Composer pour console 8-bit, c’est un véritable challenge, autant artistique que technique, parce que si on travaille sur la FamiCom, on a un nombre limité de pistes audio à remplir, avec un éventail de sonorités exploitables absolument ridicule, et malgré ça, il faut en faire quelque chose d’unique. Et c’est ce que Manami Matsumae a fait, et répété un an plus tard sur Rockman II, et ainsi de suite, faisant de Megaman une des franchises les plus respectées du monde en termes de musique 8-bit.

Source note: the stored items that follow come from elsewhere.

(** X8.  [generateLearningReport] rejects exactly when the page of some
    stored entry is on a host named like a property every object inherits.
    Otherwise it resolves to a report whose [totalFeedback] is the number
    of stored entries; the number of domains does not exceed it; the two
    rankings have at most 5 and 10 entries; every ranked confidence lies
    between 0.5 and 1; and the success rate lies between 0 and 1. *)
Theorem report_counts_every_entry (hostname : string -> option string)
    (st : Learning.Storage) :
  if existsb (inheritedDomain hostname) (Learning.darkmode_feedback st)
  then fst (Learning.generateLearningReport hostname st) = Learning.Rejected
  else
    exists r,
      fst (Learning.generateLearningReport hostname st) = Learning.Resolved r
      /\ Learning.totalFeedback r = List.length (Learning.darkmode_feedback st)
      /\ (Learning.domainSpecialization r <= Learning.totalFeedback r)%nat
      /\ (List.length (Learning.mostCommonProblems r) <= 5)%nat
      /\ (List.length (Learning.topSuccessfulFixes r) <= 10)%nat
      /\ (forall k c, In (k, c) (Learning.topSuccessfulFixes r) -> (0.5 <= c <= 1)%Q)
      /\ probability (Learning.overallSuccessRate r).
Proof.
  unfold Learning.generateLearningReport, Learning.analyzeFeedbackPatterns.
  destruct (existsb _ _) eqn:X.
  - apply extractPatterns_throws in X. rewrite X. reflexivity.
  - destruct (Learning.extractPatterns hostname (Learning.darkmode_feedback st))
      as [p |] eqn:E; [| apply extractPatterns_throws in E; congruence].
    cbn [fst Learning.darkmode_success]. eexists. split; [reflexivity |].
    cbn [Learning.totalFeedback Learning.domainSpecialization Learning.mostCommonProblems
         Learning.topSuccessfulFixes Learning.overallSuccessRate].
    assert (Htot : fold_left (fun sum pr => (sum + Learning.p_count pr)%nat)
                     (map snd (Learning.commonProblems p)) 0%nat
                   = List.length (Learning.darkmode_feedback st)
                   /\ (List.length (JS.keys (Learning.websitePatterns p))
                       <= List.length (Learning.darkmode_feedback st))%nat).
    { unfold Learning.extractPatterns in E.
      destruct (Learning.recordAll hostname Learning.emptyPatterns _) as [p0 |] eqn:R;
        [| discriminate].
      injection E as <-. cbn [Learning.commonProblems Learning.websitePatterns].
      destruct (recordAll_total hostname _ _ _ R) as [H1 H2]. simpl in H1, H2.
      rewrite fold_add_sum, map_map. unfold JS.keys. rewrite length_map. lia. }
    destruct Htot as [Htot Hdom]. rewrite Htot.
    split; [reflexivity |]. split; [exact Hdom |].
    split; [apply firstn_le_length |]. split; [apply firstn_le_length |]. split.
    + intros k c Hin. apply firstn_incl in Hin.
      apply (Permutation_in _ (sort_by_perm _ _)) in Hin.
      apply filter_In in Hin. destruct Hin as [Hin Hge]. cbn [snd] in Hge.
      split; [apply Qle_bool_iff; exact Hge |].
      destruct (extractPatterns_values hostname _ p c E) as [k' G].
      { apply in_map_iff. exists (k, c). split; [reflexivity | exact Hin]. }
      exact (proj2 (extractPatterns_probability hostname _ p k' c E G)).
    + destruct (Nat.ltb_spec 0 (List.length (Learning.darkmode_success st))) as [Hpos | _];
        [| split; discriminate].
      apply ratio_bounds; [apply filter_length_le | exact Hpos].
Qed.
(** Returns the new access token (or nothing), the attempts made in order,
    and the world afterwards. *)
Definition tryRefreshTokens (definition : ServerDefinition) (w : W)
  : option string * list Attempt * W :=
  match command definition with
  | StdioCommand _ _ _ => (None, [], w)
  | HttpCommand url _ =>
      let '(entry, w1) := loadVaultEntry definition w in
      match storedRefreshToken entry, entry ≫= clientInfo with
      | Some refresh, Some info =>
          if negb (Js.truthy refresh) then (None, [], w1)
          else match client_id info with
               | Some client =>
                   if negb (Js.truthy client) then (None, [], w1)
                   else tryEndpoints definition refresh client (client_secret info)
                          (possibleEndpoints url) w1
               | None => (None, [], w1)
               end
      | _, _ => (None, [], w1)
      end
  end.

(** The new tokens of an answer the loop can use: a 2xx response whose
    JSON carries a truthy [access_token]. *)
Definition usable (outcome : FetchOutcome) : option OAuthTokens :=
  match outcome with
  | Response status (Some newTokens) =>
      if ok status && Js.truthy_opt (access_token newTokens) then Some newTokens else None
  | _ => None
  end.

(** [attempts] is a true record of the calls made between world [w] and world
    [w']: each attempt's URL was posted to [fetch], with the refresh
    parameters, in the world the call before left behind, and the answer
    recorded is the one [fetch] gave; after a usable answer, and only then,
    its tokens (with the stored refresh token where the answer brought none)
    went to [saveTokens], whose verdict is the one recorded; and nothing else
    touched the world. *)
Fixpoint performed (definition : ServerDefinition) (refresh client : string)
    (secret : option string) (attempts : list Attempt) (w w' : W) : Prop :=
  match attempts with
  | [] => w' = w
  | a :: rest =>
      ∃ w1,
        fetch (mkRequest (at_url a) (tokenParams refresh client secret)) w
        = (at_outcome a, w1)
        ∧ match usable (at_outcome a) with
          | None =>
              at_saved a = None
              ∧ performed definition refresh client secret rest w1 w'
          | Some newTokens =>
              ∃ saved w2,
                saveTokens definition
                  (if Js.truthy_opt (refresh_token newTokens) then newTokens
                   else mkTokens (access_token newTokens) (Some refresh)) w1
                = (saved, w2)
                ∧ at_saved a = Some saved
                ∧ performed definition refresh client secret rest w2 w'
          end
  end.

End Refresh.

End OAuthRefresh.

(** ** OAuth promotion: [maybeEnableOAuth] ([src/runtime-oauth-support.ts])

    The sources carry three revisions of this function.  [Permissive] is the
    file as [src/runtime/transport.ts] imports and calls it (synchronously);
    [ProbeFirst] is the asynchronous revision that probes the server first;
    [AdHocOnly] is the revision restricted to ad-hoc sources. *)

Module OAuthSupport.
Import Config.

Matsumae est à l’origine de ce qui restera pour moi à jamais un des plus beaux exploits de composition 8-bit :

Et dire qu’elle n’avait que 24 ans

6 réflexions sur “TFGA #8 – Si jeunes et pourtant si…

  1. DarkRiketz dit :

    Ptain, les jeux que tu as cités et les commentaires sont tellement plus sérieux que chez moi x) Enfin tu m’diras j’ai jamais fini Earthbound donc je peux pas connaître toutes les implications ^^

    En tout cas je savais pas pour les mecs de Rare et la compositrice de Megaman, c’est balèze, je suis fan des Donkey Kong Country et je confirme qu’en plus d’une bande-son de fifou ils ont un character-design vraiment sympa, en fait ils font partie de mes jeux de plate-formes préférés, toutes époques confondues ^^

    ….faut que j’m’essaie à des jeux récents comme The last of us ou Heavy Rain, avec ma confid de ouf refaite l’an dernier chuis sûr que j’dois pouvoir les faire tourner ^^

    • Franchement, ton entrée sur Squall, j’aurais pu l’écrire telle quelle, y a absolument pas à rougir ni pour toi ni pour moi !

      Je pense que Heavy Rain et The Last of Us sont le genre de jeux basés sur l’histoire dont le gameplay ne va pas te faire beaucoup d’effet, mais qui sont intéressants à faire pour l’expérience. Y a beaucoup de jeux de ce genre, story-driven, ces derniers temps, mais peu sont vraiment remarquables. Heavy Rain, c’est clairement le cas, The Last of Us est également très correct, mais si tu veux rajouter du gameplay sympa dans le mélange, les séries à ne manquer sous aucun prétexte, c’est Metal Gear Solid et surtout, surtout, Mass Effect.

      • DarkRiketz dit :

        Les MGS, j’ai pratiquement grandi avec, MGS4 était une raison de m’acheter la PS à une époque (avec Soul Calibur 4, maintenant j’attends juste d’avoir l’argent et le temps d’identifier assez de bons jeux), et je comptais faire les Mass Effect tôt ou tard vu tout le bien qu’on m’en a dit et que j’en ai lu x)

  2. Alexandre dit :

    Il est où le petit paragraphe de conclusion ?! 😦

    Je chipote bien sûr. Une nouvelle fois, quel plaisir de te lire. Ravi de t’avoir fait te creuser la tête à ce point et quand je vois le résultat, je me dit que ce n’est pas plus mal !

    Merci pour tout ce que j’ai appris 🙂

    • Si j’en avais fait un, il n’aurait pas dit grand chose de plus que celui d’introduction, alors j’ai préféré ne pas pousser 🙂

      Merci encore pour le sujet et le commentaire.